The findings come as the US Food and Drug Administration say they plan to place a “black box” warning, the agency’s most serious safety label, on Covid-19 vaccines.
Meanwhile the covid virus appears to have taken a back seat this year with the media and health authorities relentlessly pushing the flu jab due to an unprecendented super flu that is rapidly spreading, causing schools to close and the NHS to panic. Some good news though…the staff haven’t started dancing yet.
The Telegraph reports: The majority of cardiac problems were caused by mRNA jabs, such as Pfizer and Moderna, which delivered a blueprint of the Covid spike protein to cells.
Now Stanford University has found that the immune system can lock on to the foreign RNA from the vaccine, which triggers a fierce response and in some cases can inflame heart cells. It is likely to be a problem with other mRNA jabs, they warn.
Prof Joseph Wu, the director of Stanford Cardiovascular Institute, said: “Overall, our study shows that the vaccine serves its intended purpose of inducing memory immune response against future infections.

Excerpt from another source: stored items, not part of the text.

(* ===== verification/StageManager.v ===== *)
(** pkg/cleaning/stage_manager: which stages are protected and why, and which
    commits of which image are recorded for which stage. The sets of descriptions are
    maps from pointers; the reasons of protection, which the source compares by
    pointer, are the constructors of a type. *)
From S2P Require Import Prelude Go Slug Image Registry StagesStorage RepoStorage Parallel.
From S2P Require Import StorageManager.

Module StageManager.
Import StagesStorage StorageManager.

(** * stages.go *)

Inductive protectionReason :=
| ProtectionReasonKubernetesBasedPolicy
| ProtectionReasonGitPolicy
| ProtectionReasonBuiltWithinLastNHoursPolicy
| ProtectionReasonImportSource
| ProtectionReasonDependencySource
| ProtectionReasonAncestor
| ProtectionReasonImageIndexPlatform
| ProtectionReasonNotFoundInRepo
| ProtectionReasonKeepList.

#[export] Instance protectionReason_eq_dec : EqDecision protectionReason.
Proof. solve_decision. Defined.

Definition reason_code (r : protectionReason) : nat :=
  match r with
  | ProtectionReasonKubernetesBasedPolicy => 0
  | ProtectionReasonGitPolicy => 1
  | ProtectionReasonBuiltWithinLastNHoursPolicy => 2
  | ProtectionReasonImportSource => 3
  | ProtectionReasonDependencySource => 4
  | ProtectionReasonAncestor => 5
  | ProtectionReasonImageIndexPlatform => 6
  | ProtectionReasonNotFoundInRepo => 7
  | ProtectionReasonKeepList => 8
  end.
Definition reason_of_code (n : nat) : option protectionReason :=
  nth_error [ProtectionReasonKubernetesBasedPolicy; ProtectionReasonGitPolicy;
    ProtectionReasonBuiltWithinLastNHoursPolicy; ProtectionReasonImportSource;
    ProtectionReasonDependencySource; ProtectionReasonAncestor;
    ProtectionReasonImageIndexPlatform; ProtectionReasonNotFoundInRepo;
    ProtectionReasonKeepList] n.
#[export] Program Instance protectionReason_countable : Countable protectionReason :=
  inj_countable reason_code reason_of_code _.
Next Obligation. by intros []. Qed.

Abbreviation Desc := (positive * Image.StageDesc)%type.

Record stageMeta := mkStageMeta {
  isProtected : bool;
  reasonOf : option protectionReason;
}.

Record managedStageDescSet := mkManagedStageDescSet {
  stageDescSet : StageDescSet;
  stageDescByStageID : gmap string Desc;
  (** keyed by pointer, with what the pointer points at *)
  stageDescMetaMap : gmap positive (Image.StageDesc * stageMeta);
}.

Definition stage_id (d : Desc) : string := Image.StageID_String (Image.SDStageID d.2).

(** [order] is the order in which the set is iterated: of two descriptions of the
    same stage, the last one stays. *)
Definition newManagedStageDescSet (set : StageDescSet) (order : list Desc)
  : managedStageDescSet :=
  mkManagedStageDescSet set (foldl (fun m d => <[stage_id d := d]> m) ∅ order) ∅.

Definition DifferenceInPlace (s : managedStageDescSet) (set : StageDescSet)
  : managedStageDescSet :=
  mkManagedStageDescSet (stageDescSet s ∖ set)
    (foldl (fun m d => delete (stage_id d) m) (stageDescByStageID s) (map_to_list set))
    (stageDescMetaMap s).

Definition set_MarkStageDescAsProtected (s : managedStageDescSet) (stageDesc : Desc)
  (reason : protectionReason) (forceReason : bool) : managedStageDescSet :=
  let meta := match stageDescMetaMap s !! stageDesc.1 with
              | Some (_, meta) => meta
              | None => mkStageMeta false None
              end in
  let meta' := if isProtected meta && negb forceReason then meta
               else mkStageMeta true (Some reason) in
  mkManagedStageDescSet (stageDescSet s) (stageDescByStageID s)
    (<[stageDesc.1 := (stageDesc.2, meta')]> (stageDescMetaMap s)).

Definition set_GetProtectedStageDescSetByReason (s : managedStageDescSet)
  : gmap (option protectionReason) StageDescSet :=
  map_fold (fun p '(d, meta) byReason =>
    if isProtected meta
    then <[reasonOf meta := <[p := d]> (default (∅ : StageDescSet) (byReason !! reasonOf meta))]> byReason
    else byReason) ∅ (stageDescMetaMap s).

Definition set_GetProtectedStageDescSet (s : managedStageDescSet) : StageDescSet :=
  map_fold (fun _ set acc => acc ∪ set) (∅ : StageDescSet)
    (set_GetProtectedStageDescSetByReason s).

Definition set_GetStageDescByStageID (s : managedStageDescSet) (stageID : string)
  : option Desc := stageDescByStageID s !! stageID.

(** * manager.go *)

Record imageMetadata := mkImageMetadata {
  imStageID : string;
  imImageName : string;
  commitList : list string;
  commitListToDelete : list string;
  isNonexistentImage : bool;
  isNonexistentStage : bool;
}.

Record Manager := mkManager {
  managed : managedStageDescSet;
  finalManaged : managedStageDescSet;
  stageIDCustomTagList : gmap string (list string);
  imageMetadataList : list imageMetadata;
}.

Definition NewManager : Manager :=
  mkManager (newManagedStageDescSet ∅ []) (newManagedStageDescSet ∅ []) ∅ [].

Definition upd_managed (m : Manager) (s : managedStageDescSet) : Manager :=
  mkManager s (finalManaged m) (stageIDCustomTagList m) (imageMetadataList m).
Definition upd_final (m : Manager) (s : managedStageDescSet) : Manager :=
  mkManager (managed m) s (stageIDCustomTagList m) (imageMetadataList m).
Definition upd_metadata (m : Manager) (l : list imageMetadata) : Manager :=
  mkManager (managed m) (finalManaged m) (stageIDCustomTagList m) l.
Definition upd_customTags (m : Manager) (t : gmap string (list string)) : Manager :=
  mkManager (managed m) (finalManaged m) t (imageMetadataList m).

Definition GetStageDescByStageID (m : Manager) (stageID : string) : option Desc :=
  set_GetStageDescByStageID (managed m) stageID.
Definition ContainsStageDescByStageID (m : Manager) (stageID : string) : bool :=
  match GetStageDescByStageID m stageID with Some _ => true | None => false end.

Definition newImageMetadata (m : Manager) (imageName stageID : string) : imageMetadata :=
  mkImageMetadata stageID imageName [] [] false (negb (ContainsStageDescByStageID m stageID)).

(** Applies [upd] to the metadata of the image and the stage, the first one of the
    list or else a new one at its end. *)
Fixpoint updateFirst (imageName stageID : string) (new : imageMetadata)
  (upd : imageMetadata -> imageMetadata) (l : list imageMetadata) : list imageMetadata :=
  match l with
  | [] => [upd new]
  | im :: l' =>
      if bool_decide (imImageName im = imageName) && bool_decide (imStageID im = stageID)
      then upd im :: l' else im :: updateFirst imageName stageID new upd l'
  end.

Definition getOrCreateImageMetadata (m : Manager) (imageName stageID : string)
  (upd : imageMetadata -> imageMetadata) : Manager :=
  upd_metadata m
    (updateFirst imageName stageID (newImageMetadata m imageName stageID) upd
       (imageMetadataList m)).

Definition MarkStageDescAsProtected (m : Manager) (d : Desc) (reason : protectionReason)
  (forceReason : bool) : Manager :=
  upd_managed m (set_MarkStageDescAsProtected (managed m) d reason forceReason).

Definition MarkFinalStageDescAsProtected (m : Manager) (d : Desc) (reason : protectionReason)
  (forceReason : bool) : Manager :=
  upd_final m (set_MarkStageDescAsProtected (finalManaged m) d reason forceReason).

Definition MarkStageDescAsProtectedByStageID (m : Manager) (stageID : string)
  (reason : protectionReason) (forceReason : bool) : res Manager :=
  match GetStageDescByStageID m stageID with
  | None => Panic ("stage description " +:+ stageID +:+ " not found")
  | Some d => Ok (MarkStageDescAsProtected m d reason forceReason)
  end.

(** ** What is recorded for the images *)

Definition addCommits (m : gmap string (list string)) (stageID : string) (l : list string)
  : gmap string (list string) :=
  <[stageID := default [] (m !! stageID) ++ l]> m.

Definition addImageCommits (res : ImageMetadataMap) (im : imageMetadata) (l : list string)
  : ImageMetadataMap :=
  <[imImageName im := addCommits (default ∅ (res !! imImageName im)) (imStageID im) l]> res.

Definition GetImageStageIDCommitListToCleanup (m : Manager) : ImageMetadataMap :=
  foldl (fun res im =>
    if isNonexistentImage im || isNonexistentStage im then res
    else addImageCommits res im (commitList im)) ∅ (imageMetadataList m).

Definition GetStageIDCommitListToCleanup (m : Manager) (imageName : string)
  : gmap string (list string) :=
  default ∅ (GetImageStageIDCommitListToCleanup m !! imageName).

Definition GetNonexistentStageIDCommitList (m : Manager) (imageName : string)
  : gmap string (list string) :=
  foldl (fun res im =>
    if negb (isNonexistentStage im) then res
    else if negb (bool_decide (imImageName im = imageName)) then res
    else addCommits res (imStageID im) (commitList im ++ commitListToDelete im))
    ∅ (imageMetadataList m).

Definition GetStageIDCommitListByNonexistentImage (m : Manager) : ImageMetadataMap :=
  foldl (fun res im =>
    if negb (isNonexistentImage im) then res
    else addImageCommits res im (commitList im ++ commitListToDelete im))
    ∅ (imageMetadataList m).

Definition GetStageIDNonexistentCommitList (m : Manager) (imageName : string)
  : gmap string (list string) :=
  foldl (fun res im =>
    if isNonexistentStage im then res
    else if negb (bool_decide (imImageName im = imageName)) then res
    else addCommits res (imStageID im) (commitListToDelete im))
    ∅ (imageMetadataList m).

Definition ForgetDeletedStageDescSet (m : Manager) (set : StageDescSet) : Manager :=
  upd_managed m (DifferenceInPlace (managed m) set).
Definition ForgetDeletedFinalStageDescSet (m : Manager) (set : StageDescSet) : Manager :=
  upd_final m (DifferenceInPlace (finalManaged m) set).
Definition mgr_StageDescSet (m : Manager) : StageDescSet := stageDescSet (managed m).
Definition mgr_FinalStageDescSet (m : Manager) : StageDescSet := stageDescSet (finalManaged m).
Definition GetProtectedStageDescSet (m : Manager) : StageDescSet :=
  set_GetProtectedStageDescSet (managed m).
Definition GetFinalProtectedStageDescSet (m : Manager) : StageDescSet :=
  set_GetProtectedStageDescSet (finalManaged m).
Definition GetProtectedStageDescSetByReason (m : Manager)
  : gmap (option protectionReason) StageDescSet :=
  set_GetProtectedStageDescSetByReason (managed m).
Definition ForgetCustomTagsByStageID (m : Manager) (stageID : string) : Manager :=
  upd_customTags m (delete stageID (stageIDCustomTagList m)).

(** ** Initialisation *)

Section init.
Context {W X : Type} `{!GoQuote, !Nondet}.
Variable storageManager : StorageManager.Manager W.
Abbreviation prog := (prog (Env W X)).

(** [localGit.IsCommitExists]. *)
Variable IsCommitExists : string -> Go.prog W bool.

Definition InitStageDescSet (m : Manager) : prog Manager :=
  set ← GetStageDescSetWithCache storageManager;
  order ← iterate (map_to_list set);
  mret (upd_managed m (newManagedStageDescSet set order)).

Definition InitFinalStageDescSet (m : Manager) : prog Manager :=
  set ← GetFinalStageDescSet storageManager;
  order ← iterate (map_to_list set);
  mret (upd_final m (newManagedStageDescSet set order)).

(** The commits to keep and to delete, with the cache of what exists. *)
Fixpoint splitCommits (commitCache : gmap string bool) (commits toKeep toDelete : list string)
  : prog (gmap string bool * (list string * list string)) :=
  match commits with
  | [] => mret (commitCache, (toKeep, toDelete))
  | commit :: commits' =>
      e ← match commitCache !! commit with
              | Some found => mret (found, commitCache)
              | None =>
                  found ← wrap "check commit %s in local git failed: %w" [FS commit]
                    (call (IsCommitExists commit));
                  mret (found, <[commit := found]> commitCache)
              end;
      if (e.1 : bool) then splitCommits e.2 commits' (toKeep ++ [commit]) toDelete
      else splitCommits e.2 commits' toKeep (toDelete ++ [commit])
  end.

Definition processImageMetadata (imageMetadataByImageName : ImageMetadataMap) (m : Manager)
  : prog Manager :=
  images ← iterate (map_to_list imageMetadataByImageName);
  r ← for_fold images (m, (∅ : gmap string bool)) (fun st im =>
    stages ← iterate (map_to_list im.2);
    for_fold stages st (fun st sc =>
      r ← splitCommits st.2 sc.2 [] [];
      let m' := getOrCreateImageMetadata st.1 im.1 sc.1 (fun x =>
        mkImageMetadata (imStageID x) (imImageName x) (commitList x ++ r.2.1)
          (commitListToDelete x ++ r.2.2) (isNonexistentImage x) (isNonexistentStage x)) in
      mret (m', r.1)));
  mret r.1.

Definition InitImagesMetadata (m : Manager) (projectName : string) (imageNameList : list string)
  : prog Manager :=
  maps ← call (GetAllAndGroupImageMetadataByImageName W (StagesStorage storageManager)
                 projectName imageNameList [WithCache]);
  images ← iterate (map_to_list maps.2);
  m' ← for_fold images m (fun m im =>
    stages ← iterate (map_to_list im.2);
    for_fold stages m (fun m sc =>
      mret (getOrCreateImageMetadata m im.1 sc.1 (fun x =>
        mkImageMetadata (imStageID x) (imImageName x) (commitList x) sc.2 true
          (isNonexistentStage x)))));
  wrap "unable init images metadata: %w" [] (processImageMetadata maps.1 m').

Definition GetCustomTagsMetadata : prog (gmap string (list string)) :=
  ids ← wrap "unable to get stage custom tag metadata IDs: %w" []
    (call (GetStageCustomTagMetadataIDs W (StagesStorage storageManager) [WithCache]));
  with_own (∅ : gmap string (list string))
    (ForEachGetStageCustomTagMetadata storageManager ids (fun _ r =>
       match r with
       | inr err => fail err
       | inl metadata =>
           x ← get_own;
           set_own (x.1, addCommits x.2 (MdStageID metadata) [MdTag metadata])
       end)).

Definition InitCustomTagsMetadata (m : Manager) : prog Manager :=
  tags ← GetCustomTagsMetadata; mret (upd_customTags m tags).

End init.
End StageManager.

“However, in the acute phase, the vaccine can induce cytokine – immune signal proteins – release that makes the patients feel bad, for example, fever, muscle pain and joint aches that are usually relieved by ibuprofen, but very rarely can cause myocarditis.
“Your body needs these cytokines to ward off viruses. It’s essential to immune response but can become toxic in large amounts. In the future, one can design better/safer vaccines that preserve the long-term memory response and mitigate the short-term cytokine release.”
Scientists have been excited about mRNA vaccines because they can be altered rapidly to keep up with new or mutating diseases, simply by altering the blueprint they carry.
They instruct cells to make a part of the pathogen, but in rare cases, they can cause an overreaction from parts of the immune system, which are on the hunt for foreign DNA or RNA, which typically comes from viruses.